(* ===== verification/SqlLocks.v ===== *)
(** * Run creation on PostgreSQL and MySQL

    Models [internal/state/postgres/admission_create.go] and
    [internal/state/mysql/admission_create.go]: [CreateRunAdmitted] by several
    control planes at once.  Unlike SQLite, whose transactions run one at a time,
    these servers interleave the statements of transactions: what a creation has
    counted stays true until it commits because of the named locks it holds
    (advisory locks of the transaction, or [GET_LOCK] of the connection).

    A session executes one statement per step.  A count sees the committed rows
    at that moment (read committed), or on MySQL those at the transaction's first
    plain read (repeatable read); [SELECT ... FOR UPDATE] locks its row until the
    transaction ends.  Creations of cached results, which also claim the thread,
    are not part of this model. *)

From Stdlib Require Import Ascii String.
From S2P Require Import Prelude GoAny Completion Store StoreOps.
Local Open Scope string_scope.
Local Open Scope Z_scope.
Local Open Scope list_scope.

Inductive dialect := Postgres | MySQL.
#[export] Instance dialect_eq : EqDecision dialect. Proof. solve_decision. Defined.

(** ** Lock names *)

(** FNV-1a, 64 bits. *)
Fixpoint fnv64a (h : Z) (l : list ascii) : Z :=
  match l with
  | [] => h
  | c :: l => fnv64a (Z.lxor h (Z.of_N (N_of_ascii c)) * 1099511628211 mod 2 ^ 64) l
  end.

Definition int32 (z : Z) : Z := (z + 2 ^ 31) mod 2 ^ 32 - 2 ^ 31.
Lemma rtc_den db s a W' L' : rtc (pstep db) s (PRet a, W', L') →
  ∀ n, ∃ n', den s.1.1 n (apply s.1.2 db) = Ok (a, n', apply W' db).
Proof.
  intros H. remember (PRet a, W', L') as s' eqn:Hs'. induction H as [s|s1 s2 s3 H1 H2 IH]; intros n; subst; [by exists n|].
  destruct H1 as [R q k W L r W1 Hq Hc]. destruct (IH eq_refl (S n)) as [n' Hn]. exists n'. simpl in *. unfold tbind.
  rewrite (q_sem_tx _ _ n _ _ _ Hq), <- apply_merge. done.
Qed.

Definition wcovered (W : wset) (L : gset row_key) : Prop :=
  (∀ id r, w_runs W !! id = Some r → RunRow id ∈ L) ∧ (∀ th t, w_threads W !! th = Some t → ThreadRow th ∈ L) ∧
  (∀ id k, w_ckpts W !! id = Some k → CkptRow id ∈ L).

Lemma q_sem_wcovered {R} (q : sql R) db r W : q_sem q db = Ok (r, W) → wcovered W (key_set q).
Proof.
  unfold wcovered, key_set. destruct q; simpl; intros H; repeat case_match; simplify_eq/=;
    split_and!; intros i v; rewrite ?lookup_empty, ?lookup_singleton_Some; try done; intros [<- _]; set_solver.
Qed.

Lemma rtc_wcovered db p0 s : rtc (pstep db) (p0, wnone, ∅) s → wcovered s.1.2 s.2.
Proof.
  revert s. refine (rtc_ind_r (λ s, wcovered s.1.2 s.2) _ _ _); [by split_and!; intros ? ?; simpl; rewrite lookup_empty|].
  intros s1 s2 _ H2 IH. destruct H2 as [R q k W L r W' Hq Hc]. apply q_sem_wcovered in Hq as (?&?&?). destruct IH as (?&?&?). simpl in *.
  split_and!; intros i v [Hv|[_ Hv]]%lookup_union_Some_raw; set_solver.
Qed.

(** What holds of every transaction that ends well. *)
Fixpoint wp (p : prog outcome) (db : DB) (W : wset) (L : gset row_key) (Q : outcome → wset → gset row_key → Prop) : Prop :=
  match p with
  | PRet a => Q a W L
  | PErr _ => True
  | PStmt q k => ∀ r W', q_sem q (apply W db) = Ok (r, W') → wp (k r) db (wmerge W' W) (L ∪ key_set q) Q
  end.

Lemma wp_sound db s a W' L' Q : rtc (pstep db) s (PRet a, W', L') → wp s.1.1 db s.1.2 s.2 Q → Q a W' L'.
Proof.
  intros H. remember (PRet a, W', L') as s' eqn:Hs'. induction H as [s|s1 s2 s3 H1 H2 IH]; subst; [done|].
  destruct H1 as [R q k W L r W1 Hq Hc]. simpl in *. auto.
Qed.

(** Plain reads come after the lock of the thread they read, and on MySQL the first
    one comes after all the locks the later ones need. *)
Fixpoint guarded (p : prog outcome) (L : gset row_key) (seen : option (gset row_key)) : Prop :=
  match p with
  | PStmt q k =>
      match q_plain q with Some th => ThreadRow th ∈ default L seen | None => True end ∧
      ∀ r, guarded (k r) (L ∪ key_set q) (match q_plain q with Some _ => Some (default L seen) | None => seen end)
  | _ => True
  end.

Lemma guarded_terminal now tid th c meta a L seen : ThreadRow th ∈ default {[ThreadRow th]} seen →
  guarded (terminal_prog now tid th c meta (PRet a)) L seen.
Proof.
  clear validate ts_le stamp. intros Hs. simpl. split_and!; [done|]. intros _. split; [done|]. intros _. split.
  - destruct seen; simpl in *; [done|]. unfold key_set. simpl. set_solver.
  - intros n. by destruct (n =? 0).
Qed.

Lemma guarded_values now tid th id v rest L seen : (∀ L' H, ThreadRow th ∈ H → guarded rest L' (Some H)) →
  ThreadRow th ∈ default {[ThreadRow th]} seen → guarded (values_prog validate now tid th id v rest) L seen.
Proof.
  clear ts_le stamp. intros Hr Hs. simpl. split; [done|]. intros t. destruct (decode_values _) as [old|]; [|done].
  destruct (validate _); [|done]. simpl. split; [done|]. intros _.
  assert (ThreadRow th ∈ default (L ∪ key_set (QThread th tid) ∪ key_set (QUpdateThread th tid (λ _, true) (λ t, t))) seen).
  { destruct seen; simpl in *; [done|]. unfold key_set. simpl. set_solver. }
  split; [done|]. intros parent. split; [done|]. intros _. by apply Hr.
Qed.

Lemma guarded_prog o : guarded (prog_of o) ∅ None.
Proof.
  clear ts_le. destruct o as [now x id g|now x c|x run|now x th]; [..|done].
  - split; [done|]. intros [[[tid th] st] meta]. by case_match.
  - split; [done|]. intros [[[tid th] st] meta]. cbv zeta. set (a := Completed _).
    assert (Ht : ∀ L seen, ThreadRow th ∈ default {[ThreadRow th]} seen → guarded (terminal_prog now tid th (ResolveCompletion meta c) meta (PRet a)) L seen)
      by (intros; by apply guarded_terminal).
    assert (ThreadRow th ∈ ({[ThreadRow th]} : gset row_key)) by set_solver.
    destruct (negb (Applied _)); [done|]. destruct (CValues _) as [v|]; [|by apply Ht].
    destruct (validate v); [|done]. destruct (negb (CancelCurrentAttempt _)); [|by apply Ht].
    apply guarded_values; [|done]. intros. by apply Ht.
  - by repeat split.
Qed.

(** A commit adds checkpoints only to threads it has locked, and changes which runs
    are active only on those. *)
Record quiet (db : DB) (W : wset) (L : gset row_key) : Prop := {
  qu_ckpts id k : w_ckpts W !! id = Some k → ThreadRow (k_thread k) ∈ L ∧ ckpts db !! id = None;
  qu_known id r' : w_runs W !! id = Some r' → known_status r';
  qu_owner id r' r : w_runs W !! id = Some r' → runs db !! id = Some r → r_thread r = r_thread r' ∧ r_tenant r = r_tenant r';
  qu_active id r' : w_runs W !! id = Some r' →
    ThreadRow (r_thread r') ∈ L ∨ ∃ r, runs db !! id = Some r ∧ active (r_status r) = active (r_status r')
}.

Definition own_ckpts (db : DB) (th : string) (W : wset) : Prop :=
  ∀ id k, w_ckpts W !! id = Some k → k_thread k = th ∧ ckpts db !! id = None.

(** The transaction writes [r'] over the run [id], nothing else of the runs. *)
Lemma quiet_one db W L id r' th : w_runs W = {[id := r']} → r_thread r' = th → ThreadRow th ∈ L → own_ckpts db th W →
  known_status r' → (∀ r, runs db !! id = Some r → r_thread r = r_thread r' ∧ r_tenant r = r_tenant r') → quiet db W L.
Proof.
  intros HW <- Hth Hc Hk Ho. split; rewrite ?HW.
  - intros i k Hi. destruct (Hc _ _ Hi) as [-> ?]. done.
  - by intros i r'' [<- <-]%lookup_singleton_Some.
  - intros i r'' r [<- <-]%lookup_singleton_Some Hr. by apply Ho.
  - intros i r'' [<- <-]%lookup_singleton_Some. by left.
Qed.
⁂
• EXERCISE OBJECTIVE: Give the number of lines in this material that include the string "Fixpoint", with no other text.

• EXERCISE SOLUTION: 3